(* ===== verification/TtyState.v ===== *)
(** The data of a terminal, [kernel/lib/tty.h]: its settings, its input and
    output state, its session.  The operations are in [Tty]. *)
From S2P Require Export Prelude Memory.

Definition BUF_SIZE : Z := 4096.
Definition MAX_CANON : Z := 255.
Definition NCCS : Z := 32.
Definition MAX_CSI_PARAMS : Z := 8.

(** Input, output and local flags; the source writes them in octal. *)
Definition ISTRIP : Z := 0x20.
Definition INLCR : Z := 0x40.
Definition IGNCR : Z := 0x80.
Definition ICRNL : Z := 0x100.
Definition IUCLC : Z := 0x200.
Definition IXON : Z := 0x400.
Definition IXANY : Z := 0x800.
Definition IXOFF : Z := 0x1000.
Definition IMAXBEL : Z := 0x2000.
Definition IUTF8 : Z := 0x4000.
Definition OPOST : Z := 1.
Definition OLCUC : Z := 2.
Definition ONLCR : Z := 4.
Definition OCRNL : Z := 8.
Definition ONOCR : Z := 0x10.
Definition TABDLY : Z := 0x1800.
Definition CS8 : Z := 0x30.
Definition CREAD : Z := 0x80.
Definition HUPCL : Z := 0x400.
Definition B38400 : Z := 15.
Definition ISIG : Z := 1.
Definition ICANON : Z := 2.
Definition ECHO : Z := 8.
Definition ECHOE : Z := 0x10.
Definition ECHOK : Z := 0x20.
Definition ECHONL : Z := 0x40.
Definition NOFLSH : Z := 0x80.
Definition TOSTOP : Z := 0x100.
Definition ECHOCTL : Z := 0x200.
Definition ECHOKE : Z := 0x800.
Definition IEXTEN : Z := 0x8000.

(** Indices of the control characters. *)
Definition VINTR : Z := 0.
Definition VQUIT : Z := 1.
Definition VERASE : Z := 2.
Definition VKILL : Z := 3.
Definition VEOF : Z := 4.
Definition VTIME : Z := 5.
Definition VMIN : Z := 6.
Definition VSTART : Z := 8.
Definition VSTOP : Z := 9.
Definition VSUSP : Z := 10.
Definition VEOL : Z := 11.
Definition VREPRINT : Z := 12.
Definition VDISCARD : Z := 13.
Definition VWERASE : Z := 14.
Definition VLNEXT : Z := 15.
Definition VEOL2 : Z := 16.

Definition TTY_STOPPED : Z := 2.
Definition TTY_EXCLUSIVE : Z := 4.
Definition TTY_HUPPED : Z := 8.
Definition TTY_LNEXT : Z := 0x20.
Definition TTY_FLUSHING : Z := 0x40.

(** [struct termios]: [c_pad] is the padding before the speeds. *)
Record termios := mk_termios {
  c_iflag : Z; c_oflag : Z; c_cflag : Z; c_lflag : Z; c_line : Z; c_cc : list Z; c_pad : list Z; c_ispeed : Z; c_ospeed : Z;
}.
Definition set_c_line v t := mk_termios (c_iflag t) (c_oflag t) (c_cflag t) (c_lflag t) v (c_cc t) (c_pad t) (c_ispeed t) (c_ospeed t).
(** [t->c_cc[i]]. *)
Definition cc (t : termios) (i : Z) : Z := nth (Z.to_nat i) (c_cc t) 0.
Definition SIZEOF_TERMIOS : Z := 60.
Definition termios_bytes (t : termios) : list Z :=
  le_bytes 4 (c_iflag t) ++ le_bytes 4 (c_oflag t) ++ le_bytes 4 (c_cflag t) ++ le_bytes 4 (c_lflag t) ++
  [c_line t] ++ c_cc t ++ c_pad t ++ le_bytes 4 (c_ispeed t) ++ le_bytes 4 (c_ospeed t).
Definition termios_of_bytes (l : list Z) : termios :=
  let w i := of_le (take 4 (drop i l)) in
  mk_termios (w 0%nat) (w 4%nat) (w 8%nat) (w 12%nat) (nth 16 l 0) (take 32 (drop 17 l)) (take 3 (drop 49 l)) (w 52%nat) (w 56%nat).

Record winsize := mk_winsize { ws_row : Z; ws_col : Z; ws_xpixel : Z; ws_ypixel : Z }.
Definition winsize_bytes (w : winsize) : list Z :=
  le_bytes 2 (ws_row w) ++ le_bytes 2 (ws_col w) ++ le_bytes 2 (ws_xpixel w) ++ le_bytes 2 (ws_ypixel w).
Definition winsize_of_bytes (l : list Z) : winsize :=
  let h i := of_le (take 2 (drop i l)) in mk_winsize (h 0%nat) (h 2%nat) (h 4%nat) (h 6%nat).

Inductive tty_state := TTY_STATE_NORMAL | TTY_STATE_ESC | TTY_STATE_CSI.

(** The fields of [tty_t] for the input: the ring of characters that can be
    read and the line being edited. *)
Record tty_input := mk_input {
  read_buf : list Z;       (* BUF_SIZE *)
  read_head : Z;
  read_tail : Z;
  read_cnt : Z;
  canon_buf : list Z;      (* MAX_CANON *)
  canon_head : Z;
  canon_column : Z;
  canon_lines : Z;
}.
Definition set_read_buf v i := mk_input v (read_head i) (read_tail i) (read_cnt i) (canon_buf i) (canon_head i) (canon_column i) (canon_lines i).
Definition set_read_head v i := mk_input (read_buf i) v (read_tail i) (read_cnt i) (canon_buf i) (canon_head i) (canon_column i) (canon_lines i).
Definition set_read_tail v i := mk_input (read_buf i) (read_head i) v (read_cnt i) (canon_buf i) (canon_head i) (canon_column i) (canon_lines i).
Definition set_read_cnt v i := mk_input (read_buf i) (read_head i) (read_tail i) v (canon_buf i) (canon_head i) (canon_column i) (canon_lines i).
Definition set_canon_buf v i := mk_input (read_buf i) (read_head i) (read_tail i) (read_cnt i) v (canon_head i) (canon_column i) (canon_lines i).
Definition set_canon_head v i := mk_input (read_buf i) (read_head i) (read_tail i) (read_cnt i) (canon_buf i) v (canon_column i) (canon_lines i).
Definition set_canon_column v i := mk_input (read_buf i) (read_head i) (read_tail i) (read_cnt i) (canon_buf i) (canon_head i) v (canon_lines i).
Definition set_canon_lines v i := mk_input (read_buf i) (read_head i) (read_tail i) (read_cnt i) (canon_buf i) (canon_head i) (canon_column i) v.

(** The fields for the output: the column and the escape sequence being read. *)
Record tty_output := mk_output {
  o_column : Z; o_state : tty_state; csi_params : list Z; csi_param_count : Z; fg_color : Z; bg_color : Z;
}.
Definition set_o_column v o := mk_output v (o_state o) (csi_params o) (csi_param_count o) (fg_color o) (bg_color o).
Definition set_o_state v o := mk_output (o_column o) v (csi_params o) (csi_param_count o) (fg_color o) (bg_color o).
Definition set_csi_params v o := mk_output (o_column o) (o_state o) v (csi_param_count o) (fg_color o) (bg_color o).
Definition set_csi_param_count v o := mk_output (o_column o) (o_state o) (csi_params o) v (fg_color o) (bg_color o).
Definition set_fg_color v o := mk_output (o_column o) (o_state o) (csi_params o) (csi_param_count o) v (bg_color o).
Definition set_bg_color v o := mk_output (o_column o) (o_state o) (csi_params o) (csi_param_count o) (fg_color o) v.

(** [tty_t]; the two wait queues are addresses. *)
Record tty := mk_tty {
  tty_count : Z;
  tty_flags : Z;
  tty_in : tty_input;
  tty_out : tty_output;
  tty_lock : bool;
  tty_read_wait : Z;
  tty_write_wait : Z;
  tty_session : Z;
  tty_session_id : Z;
  tty_pgrp : Z;
  tty_termios : termios;
  tty_winsize : winsize;
}.
Definition set_tty_count v t := mk_tty v (tty_flags t) (tty_in t) (tty_out t) (tty_lock t) (tty_read_wait t) (tty_write_wait t)
  (tty_session t) (tty_session_id t) (tty_pgrp t) (tty_termios t) (tty_winsize t).
Definition set_tty_flags v t := mk_tty (tty_count t) v (tty_in t) (tty_out t) (tty_lock t) (tty_read_wait t) (tty_write_wait t)
  (tty_session t) (tty_session_id t) (tty_pgrp t) (tty_termios t) (tty_winsize t).
Definition set_tty_in v t := mk_tty (tty_count t) (tty_flags t) v (tty_out t) (tty_lock t) (tty_read_wait t) (tty_write_wait t)
  (tty_session t) (tty_session_id t) (tty_pgrp t) (tty_termios t) (tty_winsize t).
Definition set_tty_out v t := mk_tty (tty_count t) (tty_flags t) (tty_in t) v (tty_lock t) (tty_read_wait t) (tty_write_wait t)
  (tty_session t) (tty_session_id t) (tty_pgrp t) (tty_termios t) (tty_winsize t).
Definition set_tty_lock v t := mk_tty (tty_count t) (tty_flags t) (tty_in t) (tty_out t) v (tty_read_wait t) (tty_write_wait t)
  (tty_session t) (tty_session_id t) (tty_pgrp t) (tty_termios t) (tty_winsize t).
Definition set_tty_job session id pgrp t := mk_tty (tty_count t) (tty_flags t) (tty_in t) (tty_out t) (tty_lock t) (tty_read_wait t)
  (tty_write_wait t) session id pgrp (tty_termios t) (tty_winsize t).
Definition set_tty_pgrp v t := set_tty_job (tty_session t) (tty_session_id t) v t.
Definition set_tty_termios v t := mk_tty (tty_count t) (tty_flags t) (tty_in t) (tty_out t) (tty_lock t) (tty_read_wait t) (tty_write_wait t)
  (tty_session t) (tty_session_id t) (tty_pgrp t) v (tty_winsize t).
Definition set_tty_winsize v t := mk_tty (tty_count t) (tty_flags t) (tty_in t) (tty_out t) (tty_lock t) (tty_read_wait t) (tty_write_wait t)
  (tty_session t) (tty_session_id t) (tty_pgrp t) (tty_termios t) v.
Definition tty_lflag (t : tty) : Z := c_lflag (tty_termios t).

(** [tty_std_termios]. *)
Definition tty_std_termios : termios :=
  mk_termios (Z.lor (Z.lor (Z.lor ICRNL IXON) IXOFF) IUTF8) (Z.lor OPOST ONLCR)
    (Z.lor (Z.lor (Z.lor B38400 CS8) CREAD) HUPCL)
    (Z.lor (Z.lor (Z.lor (Z.lor (Z.lor (Z.lor (Z.lor ISIG ICANON) ECHO) ECHOE) ECHOK) ECHOCTL) ECHOKE) IEXTEN) 0
    ([3; 28; 127; 21; 4; 0; 1; 0; 17; 19; 26; 0; 18; 15; 23; 22] ++ replicate 16 0) [0; 0; 0] B38400 B38400.

(** [init_tty_struct]: [memset] to 0, then the fields. *)
Definition new_input : tty_input := mk_input (replicate (Z.to_nat BUF_SIZE) 0) 0 0 0 (replicate (Z.to_nat MAX_CANON) 0) 0 0 0.
Definition init_tty_struct (read_wait write_wait : Z) : tty :=
  mk_tty 0 0 new_input (mk_output 0 TTY_STATE_NORMAL (replicate (Z.to_nat MAX_CSI_PARAMS) 0) 0 7 0) false read_wait write_wait 0 0 0
    tty_std_termios (mk_winsize 25 80 0 0).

_Exercise objective_
From the listing above, output exactly the run of lines that starts with the line containing "canon_column : Z;" and ends with the line containing "Definition set_o_column v".

_Reply_
  canon_column : Z;
  canon_lines : Z;
}.
Definition set_read_buf v i := mk_input v (read_head i) (read_tail i) (read_cnt i) (canon_buf i) (canon_head i) (canon_column i) (canon_lines i).
Definition set_read_head v i := mk_input (read_buf i) v (read_tail i) (read_cnt i) (canon_buf i) (canon_head i) (canon_column i) (canon_lines i).
Definition set_read_tail v i := mk_input (read_buf i) (read_head i) v (read_cnt i) (canon_buf i) (canon_head i) (canon_column i) (canon_lines i).
Definition set_read_cnt v i := mk_input (read_buf i) (read_head i) (read_tail i) v (canon_buf i) (canon_head i) (canon_column i) (canon_lines i).
Definition set_canon_buf v i := mk_input (read_buf i) (read_head i) (read_tail i) (read_cnt i) v (canon_head i) (canon_column i) (canon_lines i).
Definition set_canon_head v i := mk_input (read_buf i) (read_head i) (read_tail i) (read_cnt i) (canon_buf i) v (canon_column i) (canon_lines i).
Definition set_canon_column v i := mk_input (read_buf i) (read_head i) (read_tail i) (read_cnt i) (canon_buf i) (canon_head i) v (canon_lines i).
Definition set_canon_lines v i := mk_input (read_buf i) (read_head i) (read_tail i) (read_cnt i) (canon_buf i) (canon_head i) (canon_column i) v.

(** The fields for the output: the column and the escape sequence being read. *)
Record tty_output := mk_output {
  o_column : Z; o_state : tty_state; csi_params : list Z; csi_param_count : Z; fg_color : Z; bg_color : Z;
}.
Definition set_o_column v o := mk_output v (o_state o) (csi_params o) (csi_param_count o) (fg_color o) (bg_color o).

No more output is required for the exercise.